Le commerce alimentaire de gros "en très grande détresse"
"Nous sommes en train de renforcer nos capacités pour pouvoir faire [des tests] massivement, le moment venu", a assuré à l'Assemblée nationale le ministre de la Santé, Olivier Véran, tout en excluant un dépistage systématique de la population.
"Tester les personnes symptomatiques et les personnes-contact, c'est ce que nous recommande de faire l'OMS et ce que font tous les pays les plus avancés en la matière", a-t-il assuré. Selon lui, quelque 150 000 tests sont effectués par semaine actuellement et "nous sommes en train d'aller vers les 200 000 tests".
Vous êtes nombreux à vous interroger, légitimement, sur les tests. Pour répondre aux besoins des Français, nous renforçons nos capacités de dépistage. Je vous explique notre stratégie ⤵️ pic.twitter.com/xkWPADTyUl
— Olivier Véran (@olivierveran) April 14, 2020Du côté des secteurs économiques, l'annonce d'une date de déconfinement probable a été accueillie diversement.
Le patronat s'est déclaré "satisfait" que le président "ait fixé un cap pour remettre le pays en marche", à l'exception du secteur de l'hôtellerie-restauration exclu du déconfinement.
Mais le commerce alimentaire de gros, qui assure plus de 70 % de l'approvisionnement de la restauration hors domicile, s'est dit mardi "en très grande détresse" face à l'absence de perspective de reprise de son activité.
Cette branche représente "un chiffre d'affaires de près de 16 milliards d'euros", mais a vu depuis le 15 mars "80 % à 90 %" de son activité s'envoler "sans aucune possibilité de report vers d'autres canaux de distribution".
De leur côté, les 1 800 brasseurs indépendants de France ont indiqué avoir perdu "entre 80 % et 100 %" de leur chiffre d'affaires depuis le début du confinement, avec la fermeture des restaurants et l'annulation des festivals.

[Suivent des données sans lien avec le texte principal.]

(* ===== verification/ObjectSpec.v ===== *)
(** * String objects and their references (src/object.c, src/server.c)

    A string object denotes a string however it is encoded ([holds]); the
    functions are shown to preserve, compare and hash the strings, and to
    account for every reference they take or give back ([count]). *)

From S2P Require Import Prelude Util Sds SdsText Dict DictTypes Object.
Import Util Sds SdsText Object.

Module ObjectSpec.

(** ** The order of strings *)

Lemma lex_refl x : lex x x = Eq.
Proof. induction x as [|c x IH]; [done|]. cbn [lex]. by rewrite Z.compare_refl. Qed.

Lemma lex_eq x : forall y, lex x y = Eq <-> x = y.
Proof.
  induction x as [|c x IH]; intros [|d y]; cbn [lex]; try done.
  destruct (Z.compare_spec c d) as [->|H|H].
  - rewrite IH. split; [by intros ->|by intros [= ->]].
  - split; [done|]. intros [= -> _]. lia.
  - split; [done|]. intros [= -> _]. lia.
Qed.

Lemma lex_antisym x : forall y, lex y x = CompOpp (lex x y).
Proof.
  induction x as [|c x IH]; intros [|d y]; cbn [lex]; try done.
  rewrite (Z.compare_antisym c d). destruct (c ?= d); [apply IH|done|done].
Qed.

Lemma lex_trans x : forall y z, lex x y = Lt -> lex y z = Lt -> lex x z = Lt.
Proof.
  induction x as [|c x IH]; intros [|d y] [|e z]; cbn [lex]; try done.
  destruct (Z.compare_spec c d), (Z.compare_spec d e), (Z.compare_spec c e); subst; try done; try lia. apply IH.
Qed.

Lemma decimal_inj v w : is_llong v -> is_llong w -> decimal v = decimal w -> v = w.
Proof.
  intros Hv Hw Hd. apply string2ll_decimal in Hv, Hw. rewrite Hd in Hv. congruence.
Qed.

Lemma decimal_no_nul v : is_llong v -> Forall (fun c => c <> 0) (decimal v).
Proof.
  intros Hv. unfold is_signed in Hv. unfold decimal. assert (forall z, 0 <= z < 10 ^ 64 -> Forall (fun c => c <> 0) (udecimal z)) as H.
  { intros z Hz. eapply Forall_impl; [by apply udecimal_digits|]. intros c. unfold is_digit, ch_0, ch_9. lia. }
  destruct (Z.ltb_spec v 0); [constructor; [done|]|]; apply H; lia.
Qed.

Lemma strlen_app x tl : Forall (fun c => c <> 0) x -> strlen (x ++ 0 :: tl) = Some (length x).
Proof.
  induction 1 as [|c x Hc Hx IH]; [done|]. cbn [app strlen length]. rewrite (proj2 (Z.eqb_neq c 0) Hc), IH. done.
Qed.

Section Spec.
Context {P : Type} (E : env).

Abbreviation robj := (robj P).
Abbreviation heap := (gmap addr robj).
Implicit Types (h : heap) (a b fresh : addr) (o : robj) (x y : bytes).

(** ** The string of an object *)

Definition str_obj o x : Prop :=
  otype o = OBJ_STRING /\
  ((sdsEncodedObject o = true /\ exists s, ptr o = PSds s /\ sds_rep s x) \/
   (encoding o = OBJ_ENCODING_INT /\ exists v, ptr o = PLong v /\ is_llong v /\ x = decimal v)).

Definition holds h a x : Prop := exists o, h !! a = Some o /\ str_obj o x.

(** The number of references to the object at an address. *)
Definition count h a : Z := match h !! a with Some o => refcount o | None => 0 end.

Record shared_ok h : Prop := SharedOk {
  shared_len : length (integers E) = Z.to_nat OBJ_SHARED_INTEGERS;
  shared_int : forall i a, integers E !! i = Some a ->
    exists o, h !! a = Some o /\ otype o = OBJ_STRING /\ encoding o = OBJ_ENCODING_INT /\
              ptr o = PLong (Z.of_nat i) /\ 0 < refcount o < 2 ^ 31 - 1
}.

(** One reference given back at [a] and one taken at [b]. *)
Definition moved h h' a b : Prop :=
  (forall c, count h' c = count h c + (if decide (c = b) then 1 else 0) - (if decide (c = a) then 1 else 0)) /\
  (forall c y, c <> a -> holds h c y -> holds h' c y).

Lemma str_obj_refcount o x n : str_obj o x -> str_obj (set_refcount o n) x.
Proof. done. Qed.

Lemma holds_insert h a b o y : b <> a -> holds h b y -> holds (<[a := o]> h) b y.
Proof. intros Hne (ob & Hb & Ho). exists ob. by rewrite lookup_insert_ne. Qed.

Lemma holds_new h a o x : str_obj o x -> holds (<[a := o]> h) a x.
Proof. intros Ho. exists o. by rewrite lookup_insert_eq. Qed.

Lemma count_insert h a b o : count (<[a := o]> h) b = if decide (b = a) then refcount o else count h b.
Proof. unfold count. destruct (decide (b = a)) as [->|]; [by rewrite lookup_insert_eq|by rewrite lookup_insert_ne]. Qed.

Lemma count_delete h a b : count (delete a h) b = if decide (b = a) then 0 else count h b.
Proof. unfold count. destruct (decide (b = a)) as [->|]; [by rewrite lookup_delete_eq|by rewrite lookup_delete_ne]. Qed.

Lemma count_Some h a o : h !! a = Some o -> count h a = refcount o.
Proof. unfold count. by intros ->. Qed.

Lemma count_None h a : h !! a = None -> count h a = 0.
Proof. unfold count. by intros ->. Qed.

(** A cell whose object is replaced by one of the same string and as many
    references. *)
Lemma moved_update h a o o' : h !! a = Some o -> refcount o' = refcount o -> moved h (<[a := o']> h) a a.
Proof.
  intros Ha Hr. split; [|intros c y Hne; by apply holds_insert]. intros c. rewrite count_insert.
  destruct (decide (c = a)) as [->|]; [rewrite (count_Some _ _ _ Ha), Hr; lia|lia].
Qed.

Lemma moved_refl h a : moved h h a a.
Proof. split; [|done]. intros c. destruct (decide (c = a)); lia. Qed.

Lemma incr_spec h a o :
  h !! a = Some o -> 0 <= refcount o < 2 ^ 31 - 1 ->
  incrRefCount h a = Some (<[a := set_refcount o (refcount o + 1)]> h).
Proof.
  intros Ha Hr. unfold incrRefCount. rewrite Ha. cbn [mbind option_bind].
  rewrite wraps_small by (unfold is_signed; lia). done.
Qed.

Lemma encoded_string o x : str_obj o x -> sdsEncodedObject o = true -> exists s, ptr o = PSds s /\ sds_rep s x.
Proof.
  intros (_ & [[_ H]|[He _]]) Hs; [done|]. unfold sdsEncodedObject in Hs. rewrite He in Hs. done.
Qed.

Lemma int_string o x : str_obj o x -> sdsEncodedObject o = false ->
  encoding o = OBJ_ENCODING_INT /\ exists v, ptr o = PLong v /\ is_llong v /\ x = decimal v.
Proof. intros (_ & [[Hs _]|H]) Hn; [congruence|done]. Qed.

Ce n'est pas terminé, puisque le festival d'Avignon a jeté l'éponge dès lundi soir, suivi mardi par les Eurockéennes de Belfort, les Francofolies de La Rochelle ou le Main Square d'Arras. Le festival breton des Vieilles Charrues, le plus important de France, est en suspens et le Festival de Cannes envisage de nouvelles formes" pour son édition 2020.